Exercise goal: Which lines of the records contain the word "SSLError"? Copy each one.

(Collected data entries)
************

(** *** The TLS context *)

Lemma open_session_early sslc s :
  open_session sslc true s =
    match connector (connections s) sslc with
    | PErr e => NRaises e (connected s)
    | POk _ =>
        match server_version (connections s) with
        | POk _ => NReturns tt (connected s)
        | PErr e =>
            NRaises (match e with
                     | RPCError msg => Core (GracefulDisconnect msg)
                     | _ => e
                     end) (connected s)
        end
    end.
Proof. unfold Connection.open_session. run_n. Qed.

Lemma is_server_ca_signed_run s :
  is_server_ca_signed s =
    match open_session (Some CAContext) true s with
    | NReturns _ s' => NReturns true s'
    | NRaises e s' =>
        match e with
        | SSLError reason =>
            if String.eqb reason "CERTIFICATE_VERIFY_FAILED"
            then NReturns false s'
            else NRaises e s'
        | _ => NRaises e s'
        end
    end.
Proof.
  unfold Connection.is_server_ca_signed, try_except, nbind, nret, nraise.
  destruct (open_session (Some CAContext) true s) as [[] s'|e s']; [done|].
  destruct e; try done. by destruct (String.eqb _ _).
Qed.

Lemma nbind_returns {S A B} (c : N S A) (k : A -> N S B) s a s' :
  c s = NReturns a s' -> nbind c k s = k a s'.
Proof. intros Hc. unfold nbind. by rewrite Hc. Qed.

Lemma nbind_inv_returns {S A B} (c : N S A) (k : A -> N S B) s b s' :
  nbind c k s = NReturns b s' ->
  exists a s1, c s = NReturns a s1 /\ k a s1 = NReturns b s'.
Proof. unfold nbind. destruct (c s) as [a s1|]; [eauto|done]. Qed.

Lemma length_zero (contents : string) :
  (String.length contents =? 0)%nat = true <-> contents = ""%string.
Proof. destruct contents; simpl; split; done. Qed.

Lemma get_ssl_context_tls s :
  _get_ssl_context "s" s =
    match create_default_context ca_path with
    | PErr e => NRaises e s
    | POk _ =>
        (let+ available := _is_saved_ssl_cert_available in
         (if negb available then _try_saving_ssl_cert_for_first_time
          else nret tt);;+
         let+ file := ngets cert_file in
         match file with
         | None => nraise (OSError "No such file or directory")
         | Some contents =>
             if (String.length contents =? 0)%nat then nret (Some CAContext)
             else
               nlift (create_default_context contents);;+
               nret (Some (PinnedContext contents false))
         end) s
    end.
Proof.
  unfold Connection._get_ssl_context. cbn [String.eqb Ascii.eqb Bool.eqb negb].
  unfold nbind at 1, nlift at 1.
  by destruct (create_default_context ca_path).
Qed.

(** X21: [_get_ssl_context] trusts what is saved.  Plain TCP gets no
    context and touches nothing.  For TLS the context of the CA bundle is
    made first, and its failure is raised with nothing touched.  After
    that, an empty saved file gives the CA context, and a saved
    certificate that parses and is in date gives the context pinned to
    it, both without opening a connection: what the server presents now
    is not asked.  Whenever a context is returned for TLS, the file is
    there: empty with the CA context, or the very certificate the
    context is pinned to, and a pinned context never checks the host
    name. *)
Theorem get_ssl_context_trusts_saved protocol s :
  (protocol <> "s"%string -> _get_ssl_context protocol s = NReturns None s) /\
  (forall e, create_default_context ca_path = PErr e ->
             _get_ssl_context "s" s = NRaises e s) /\
  (create_default_context ca_path = POk tt -> cert_file s = Some ""%string ->
   _get_ssl_context "s" s = NReturns (Some CAContext) s) /\
  (forall contents b x,
     create_default_context ca_path = POk tt ->
     cert_file s = Some contents -> contents <> ""%string ->
     dePem contents = POk b -> x509 b = POk x -> check_date x = POk tt ->
     _get_ssl_context "s" s =
       match create_default_context contents with
       | POk _ => NReturns (Some (PinnedContext contents false)) s
       | PErr e => NRaises e s
       end) /\
  (forall sslc s',
     _get_ssl_context "s" s = NReturns sslc s' ->
     create_default_context ca_path = POk tt /\
     exists contents,
       cert_file s' = Some contents /\
       (contents = ""%string /\ sslc = Some CAContext \/
        contents <> ""%string /\ sslc = Some (PinnedContext contents false))).
Proof.
  split; [|split; [|split; [|split]]].
  - intros Hp. unfold Connection._get_ssl_context.
    by destruct (String.eqb_spec protocol "s").
  - intros e Hca. by rewrite get_ssl_context_tls, Hca.
  - intros Hca Hfile. rewrite get_ssl_context_tls, Hca.
    unfold nbind at 1. rewrite saved_cert_run, Hfile. simpl.
    unfold nbind, nret, ngets. by rewrite Hfile.
  - intros contents b x Hca Hfile Hne Hpem Hx Hdate.
    rewrite get_ssl_context_tls, Hca.
    unfold nbind at 1. rewrite saved_cert_run, Hfile, Hpem, Hx, Hdate.
    destruct (String.eqb_spec contents ""); [done|]. simpl.
    unfold nbind, nret, ngets, nlift. rewrite Hfile.
    destruct (Nat.eqb_spec (String.length contents) 0) as [Hlen|_].
    + by destruct contents.
    + by destruct (create_default_context contents).
  - intros sslc s'. rewrite get_ssl_context_tls.
    destruct (create_default_context ca_path) as [[]|]; [|done].
    intros (available & s1 & _ & Hrun)%nbind_inv_returns. split; [done|].
    apply nbind_inv_returns in Hrun as ([] & s2 & _ & Hrun).
    apply nbind_inv_returns in Hrun as (file & s3 & [= <- <-] & Hrun).
    destruct (cert_file s2) as [contents|] eqn:Hfile; [|done].
    destruct (Nat.eqb_spec (String.length contents) 0) as [Hlen|Hlen].
    + injection Hrun as <- <-. exists contents. split; [done|]. left.
      split; [|done]. by destruct contents.
    + apply nbind_inv_returns in Hrun as ([] & s4 & Hctx & [= <- <-]).
      unfold nlift in Hctx.
      destruct (create_default_context contents) as [[]|]; [|done].
      injection Hctx as <-. exists contents. split; [done|]. right.
      split; [|done]. by intros ->.
Qed.

(** X22: the first contact, with no file saved, once the context of
    the CA bundle is made.  If the handshake under the CA context
    succeeds, an empty file is written and the CA
    context is used.  If it fails with CERTIFICATE_VERIFY_FAILED, a
    second connection that verifies nothing fetches the certificate
    the server presents, which is written to the file and pinned.  Any
    other [OSError] (an [SSLError] is one) or [SOCKSError] from the
    handshake is raised as [ErrorGettingSSLCertFromServer], and no file
    is written. *)
Theorem first_contact_pins_or_marks s :
  create_default_context ca_path = POk tt ->
  cert_file s = None ->
  let n := connections s in
  (connector n (Some CAContext) = POk tt -> server_version n = POk tt ->
   _get_ssl_context "s" s
   = NReturns (Some CAContext) (set_cert_file (Some ""%string) (connected s))) /\
  (connector n (Some CAContext) = PErr (SSLError "CERTIFICATE_VERIFY_FAILED") ->
   forall der,
     getpeercert (S n) = POk (Some der) -> der <> [] ->
     let cert := sub_end 0 (DER_cert_to_PEM_cert der) in
     cert <> ""%string -> create_default_context cert = POk tt ->
     _get_ssl_context "s" s
     = NReturns (Some (PinnedContext cert false))
         (set_cert_file (Some cert) (connected (connected s)))) /\
  (forall e,
     connector n (Some CAContext) = PErr e ->
     is_OSError e || is_SOCKSError e = true ->
     e <> SSLError "CERTIFICATE_VERIFY_FAILED" ->
     _get_ssl_context "s" s
     = NRaises (ErrorGettingSSLCertFromServer e) (connected s)).
Proof.
  intros Hca Hfile n.
  assert (_is_saved_ssl_cert_available s = NReturns false s) as Hsaved
    by (by rewrite saved_cert_run, Hfile).
  rewrite get_ssl_context_tls, Hca.
  rewrite (nbind_returns _ _ _ _ _ Hsaved). cbn [negb].
  unfold Connection._try_saving_ssl_cert_for_first_time.
  split; [|split].
  - intros Hconn Hver.
    unfold nbind at 1 2. unfold try_except at 1.
    rewrite is_server_ca_signed_run, open_session_early.
    change (connections s) with n. rewrite Hconn, Hver.
    unfold nmodify, nbind, ngets, nret. by simpl.
  - intros Hconn der Hder Hne. cbv zeta.
    set (cert := sub_end 0 (DER_cert_to_PEM_cert der)). intros Hcert Hctx.
    unfold nbind at 1 2. unfold try_except at 1.
    rewrite is_server_ca_signed_run, open_session_early.
    change (connections s) with n. rewrite Hconn.
    cbn [String.eqb Ascii.eqb Bool.eqb].
    unfold Connection.save_certificate, nbind at 1, ngets at 1.
    change (cert_file (connected s)) with (cert_file s).
    rewrite Hfile. cbn [Connection.save_attempts]. unfold nbind at 1.
    rewrite get_certificate_run.
    change (connections (connected s)) with (S n). rewrite Hder.
    assert (truthy_bytes (Some der) = Some der) as ->
      by (by destruct der).
    unfold nmodify, nbind, ngets, nlift, nret. simpl. fold cert.
    destruct (Nat.eqb_spec (String.length cert) 0) as [Hlen|_].
    + by destruct cert.
    + by rewrite Hctx.
  - intros e Hconn Hos Hne.
    unfold nbind at 1 2. unfold try_except at 1.
    rewrite is_server_ca_signed_run, open_session_early.
    change (connections s) with n. rewrite Hconn.
    assert (match e with
            | SSLError reason =>
                if String.eqb reason "CERTIFICATE_VERIFY_FAILED"
                then NReturns false (connected s)
                else NRaises e (connected s)
            | _ => NRaises e (connected s)
            end = NRaises e (connected s)) as ->.
    { destruct e; try done.
      destruct (String.eqb_spec reason "CERTIFICATE_VERIFY_FAILED"); [|done].
      by subst. }
    by rewrite Hos.
Qed.

(** *** [run] *)

Lemma handle_disconnect_run {A} (func : N conn A) s :
  got_disconnected s = Pending -> keeps func ->
  let s' := nfinal (func s) in
  let final :=
    set_ready (cancel (ready s')) (set_got_disconnected Done (connection_down s')) in
  handle_disconnect func s =
    match func s with
    | NReturns a _ => NReturns (Some a) final
    | NRaises e _ =>
        if is_GracefulDisconnect e then NReturns None final else NRaises e final
    end.
Proof.
  intros Hgot Hkeeps. specialize (Hkeeps s). unfold handle_disconnect.
  destruct (func s) as [a s'|e s']; simpl in *;
    destruct Hkeeps as (Hg & _); rewrite Hg, Hgot; [done|].
  by destruct (is_GracefulDisconnect e).
Qed.

Lemma run_body_keeps protocol :
  keeps
    (let+ ssl_context :=
       try_except
         (let+ c := _get_ssl_context protocol in nret (Some c))
         (fun e => if is_cert_error e then Some (nret None) else None) in
     match ssl_context with
     | None => nret tt
     | Some ssl_context =>
         try_except (open_session ssl_context false)
           (fun e => if is_CancelledError e || is_OSError e || is_SOCKSError e
                     then Some (nret tt)
                     else None)
     end).
Proof. pose proof get_ssl_context_keeps. keeping. Qed.


End WithLibraries.

Import ToyConnection.

(** A self-signed server, met for the first time: the certificate it
    presents is pinned, with the line break put in before its END
    line. *)
Lemma first_contact_pins_or_marks_witness :
  let cert := ("-----BEGIN CERTIFICATE-----"
               +:+ String newline ("AA==" +:+ String newline END_CERTIFICATE))%string in
  _get_ssl_context unit dePem x509 check_date DER_cert_to_PEM_cert ca_path
    create_default_context connector server_version getpeercert task_group
    "s" (new_conn None)
  = NReturns (Some (PinnedContext cert false))
      (set_cert_file (Some cert) (connected (connected (new_conn None)))).
Proof.
  intros cert.
  apply (proj1 (proj2 (first_contact_pins_or_marks unit dePem x509 check_date
                         DER_cert_to_PEM_cert ca_path create_default_context
                         connector server_version getpeercert task_group
                         (new_conn None) eq_refl eq_refl))
           eq_refl ["x"%char] eq_refl).
  - discriminate.
  - vm_compute. discriminate.
  - reflexivity.
Defined.


End ConnectionProofs.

************

Answer area:
        | SSLError reason =>
    other [OSError] (an [SSLError] is one) or [SOCKSError] from the
  (connector n (Some CAContext) = PErr (SSLError "CERTIFICATE_VERIFY_FAILED") ->
     e <> SSLError "CERTIFICATE_VERIFY_FAILED" ->
            | SSLError reason =>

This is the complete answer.